Streamlining ARM Data Access With AI-Ready Infrastructure

Published: 28 May 2026

New storage, software, and computing frameworks set the stage for next‑generation data tools and research support

Two people examine a high performance computing cluster. The people are blurry, indicating that they are moving around at a fast pace. — The ARM Data Center has been preparing its infrastructure, including the Cumulus high performance computing cluster, for artificial intelligence (AI). Image is courtesy of Oak Ridge National Laboratory (ORNL).

As artificial intelligence (AI) becomes more integrated into scientific workflows, the U.S. Department of Energy’s (DOE’s) Atmospheric Radiation Measurement (ARM) User Facility continues to improve its computing, storage, and software frameworks and develop new tools that enhance the ARM data user experience.

The improvements aim to help researchers access observations and metadata more quickly and easily while reducing the time spent searching for, understanding, downloading, and managing large data sets. This is particularly important because ARM has collected more than 30 years of atmospheric data, totaling over 8 petabytes.

“AI‑ready infrastructure is no longer optional,” says Giri Prakash, ARM’s chief data and computing officer.

Prakash, who manages the ARM Data Center at Oak Ridge National Laboratory (ORNL) in Tennessee, describes the effort as a phased, incremental approach to enhancing data infrastructure to support ARM’s growing computational demands. “These developments are being added to ARM’s already very capable infrastructure to accommodate the demanding requirements of AI applications.”

Building an AI‑Ready Data Center

ARM began preparing its infrastructure for AI about four years ago, starting with hardware.

The ARM Data Center installed graphics processing units (GPUs) to the Cumulus high performance computing cluster. Multiple projects used the GPUs, including data quality analysis, radar processing, and data product generation.

As AI use intensifies, a more significant upgrade is now underway. ARM is replacing its file server with an AI-ready storage platform that connects directly to the GPU environment. This will enable AI models to access ARM data and metadata at high speed, rather than waiting for slower file transfers.

For more information: Check out ARM’s new Artificial Intelligence web page.

According to Prakash, ARM is acquiring 25 to 30 new GPUs, including processing units designed to accelerate AI workloads, to meet its computational needs over the next two to five years.

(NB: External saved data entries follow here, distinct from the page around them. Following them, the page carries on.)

(* ===== verification/Prelude.v ===== *)
(** * A verification of xv6 (x86, with DEFAULT, FRR and FCFS scheduling)

    xv6 is a small Unix: a kernel in C (file system with a log, processes,
    virtual memory, pipes, devices, system calls), a boot loader, the program
    that builds the disk image, and user programs.  This library translates
    the C code into Rocq functions and proves what the code is meant to do.
    The definitions keep the names of the C functions, can be executed, and
    each comes from the source file named at the top of its Rocq file.

    ** How the code is modelled

    - State.v has a record for each C struct and one record [kstate] for the
      global variables of the kernel.  A pointer into a static table is an
      index, a null pointer is [None], a pointer into memory is an address.
      Memory is a function from addresses to bytes.  Integers are [Z], with
      [u8], [u16], [u32] and [s32] wherever C code can wrap around.
    - A routine of the kernel is a computation [KM A] (this file): it returns
      ([Done]), calls panic ([Panic]) or is left sleeping ([Asleep]).  What
      the other processes do while it sleeps is a list of state
      transformers, one for each call of sleep; theorems about routines that
      sleep hold for every such list, or for every list that respects a
      stated condition.  param.h sets NCPU to 1, and a kernel routine is
      only interrupted where it sleeps or yields; the code of the spin locks
      itself is also modelled on any number of CPUs (Spinlock.v).
    - Hardware is an interface: a type class with the registers of a device
      and the laws the driver relies on ([IdeDevice], [IoApicDev],
      [LocalApicDev], [SerialDev], the record [chip] of the clock), with an
      instance that shows that the laws can be satisfied.  User programs see
      the kernel through such an interface as well ([Unix]), the file
      system sees the drivers of device files through [Devsw], and the kernel
      sees the disk driver it is linked with through [Driver].

    ** The files

    Shared: Prelude (this file: record update, the monad, integers, lists,
    tactics), State (data), Frame (what a routine leaves alone), Ring (ring
    buffers with counters that wrap), Dll (circular doubly linked lists).

    Kernel, from the bottom up:
    - Sync (proc.c: sleep, wakeup, yield, sched; sleeplock.c), Spinlock
      (spinlock.c), Locks (the lock discipline of the whole kernel);
    - Bio and Cache (bio.c, memide.c), Ide (ide.c), Drivers (ide.c as a
      driver of the kernel), Log and Crash (log.c);
    - Fs (fs.c), with theorems in Blocks, Inodes, Files, FileSystem and Dir;
      Mkfs and MkfsImage (mkfs.c);
    - CString (string.c, ulib.c), Print (cprintf of console.c, printf.c);
    - Kalloc (kalloc.c), Vm (vm.c), with theorems in Paging and CopyVm;
    - File (file.c, pipe.c), with theorems on pipes in Pipes;
    - Proc (proc.c), Exec (exec.c), with theorems in Sched, Fork and ForkMem;
    - Syscall (syscall.c, sysproc.c, sysfile.c), Trap (trap.c), Gates (the
      descriptor tables of mmu.h, vm.c and trap.c);
    - Kbd (kbd.c), Console (console.c), with theorems in Lines; Devices
      (lapic.c, ioapic.c, picirq.c, uart.c), Clock (cmostime of lapic.c), Mp
      (mp.c); Boot (bootmain.c).

    User programs: Umalloc (umalloc.c), Sh, ShText and ShRun (sh.c), Grep and
    Filters (grep.c, wc.c), Userland (cat.c, echo.c, ls.c, rm.c, mkdir.c, ln.c,
    kill.c).

    ** How the parts meet

    [trap] dispatches to [syscall], which calls the routines of File, Proc,
    Exec and Fs; these call the log, which calls the buffer cache, which
    calls the disk driver; the interrupt of the disk goes from [trap] to the
    driver directly.  The kernel is linked with memide.c or ide.c: all routines
    take the driver as an argument ([Driver]), the instances are [memide] in
    Bio and [ide_driver] in Drivers, the results on the lock discipline hold
    for both, and the results on the contents of the disk are on [memide].
    The contract of each layer is a predicate on
    [kstate] that its clients' proofs use: [free_list] (Kalloc), [bufs]
    (Cache), [bitmap_ok] and [file_ok] (Blocks, Files), [aspace] (Paging).
    The two disk drivers are related by a refinement (Ide), so that results
    on the synchronous driver carry over; the set of held locks that all of
    the kernel model uses is an abstraction of the code of spinlock.c
    (Spinlock); the image that mkfs.c writes satisfies the invariants of the
    kernel's file system (MkfsImage); and fork is followed through the
    process table, the page allocator, the page tables and the open files
    (ForkMem).

    ** What the theorems show

    - Storage: a transaction of the log is atomic whatever prefix of its
      disk writes survives a crash, and recovery can be repeated (Crash);
      the interrupt-driven driver implements the synchronous one (Ide);
      writei and readi are writing and reading a sequence of bytes, and the
      block map and the inode are read back as written; blocks are taken from
      the free map exactly as they are needed, and the panic for lack of
      blocks is reached only when there are fewer (FileSystem);
      directories are finite maps (Dir); mkfs makes a file system
      (MkfsImage).
    - Memory: the page allocator hands out no page twice (Kalloc); allocuvm
      extends an address space with zeros and changes nothing else (Paging);
      copyuvm and fork make a private copy (CopyVm, ForkMem); malloc and
      free keep the blocks of a client apart and its data intact (Umalloc).
    - Processes: fork on every path (Fork), wait and exit (Fork), bounded
      waiting under every scheduling policy (Sched), mutual exclusion of
      spin locks (Spinlock), every trap returns with the locks it was
      entered with, with either disk driver (Locks), and user programs enter the kernel through the
      gate of system calls only (Gates).
    - Input and output: a pipe is a queue of bytes under all interleavings
      of readers and writers, what is written being the old contents and the
      new bytes less what the readers took meanwhile, and what is read the
      front of the old contents and what the writers added (Pipes); the console is a line editor in front
      of a queue of lines (Lines); cmostime never returns a torn time
      or one read during an update (Clock); interrupts are routed as asked
      for, and serial output takes at most 128 reads of the status for each
      byte and arrives in order (Devices).
    - Start and user programs: the boot loader loads the kernel (Boot); the
      shell's parser reads back the text of every command and the processes
      it makes run the commands of the line with the right files and pipe
      ends, wait for their children, never wait for ever, and leave no end of
      a pipe open that would keep a reader from its end of file (ShText,
      ShRun); grep decides the language of its expression
      (Grep) and prints the matching lines of its arguments (Filters); ls
      lists a directory and cat copies its arguments (Userland).
    - Places where the code does not do what it means to do are theorems
      too: the policy FCFS is round robin (Sched), exit stores outside the
      arrays of its parent (Fork), mpinit does not end on an unknown entry
      (Mp).

    ** Fuel and bounds

    Recursion that is not structural takes a number of steps, chosen in the
    definition from the arguments so that it suffices, and the theorems
    conclude that the result is reached: [copyuvm] and [allocuvm] one step
    per page, [writei] and [readi] one per byte asked for, [dirlookup] one
    per byte of the directory, [malloc] one per header that fits in the heap,
    the parser of the shell four per character and four more, [mpsearch1] one
    per 16 bytes.  A C loop of the form while(c) sleep(...) is bounded by the
    length of the schedule.  Loops that need not end in C end in [Asleep] or
    [None] when the bound is reached ([diverge] in Vm, [wait_delivered] in
    Devices), and where a theorem needs a bound from its user (the calls of
    read in cat, grep and ls, the rounds of cmostime) it is a hypothesis.

    ** Not modelled

    - Assembly and generated code (bootasm.S, entry.S, entryother.S,
      initcode.S, swtch.S, trapasm.S, usys.S, vectors.S): the switch of
      contexts is the return of [sched], an entry into the kernel is a call
      of [trap].
    - The calls of main.c, which are the initialisers of the parts in order.
      With NCPU 1 startothers finds no other CPU.
    - Port writes of the screen's cursor (console.c): the cursor is a number.
    - The fields of locks kept for debugging (names and call stacks).
    - init.c, zombie.c and firstprogram.c: a few system calls each.
      usertests.c, forktest.c, stressfs.c, FCFSsanity.c and FRRsanity.c are
      tests of the kernel.
    - Interrupts of a running process between two instructions, and more
      than one CPU running the kernel outside of spinlock.c. *)

From Stdlib Require Export Lia ZArith.
From stdpp Require Export base list list_numbers strings gmap numbers fin_maps functions.
Export list_basics.list list_relations.list list_monad.list list_misc.list list_numbers.list list_tactics.list.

Along with adding and upgrading computing and storage infrastructure, ARM’s cybersecurity and network engineering teams are enhancing controls to manage access to ARM computing, data, and AI resources and tools.

The enhanced infrastructure extends beyond hardware. ARM has been developing a software environment that will enable large language models (LLMs) and agent-based systems to communicate with data holdings, metadata, and quality records.

As organizations like ARM build AI-ready infrastructure, they are focusing on AI agents that can reason through multi-step tasks, access external tools, and make limited autonomous decisions. Unlike traditional AI assistants that simply answer questions, agent-based systems can retrieve data, interact with software platforms, and coordinate workflows with minimal human intervention.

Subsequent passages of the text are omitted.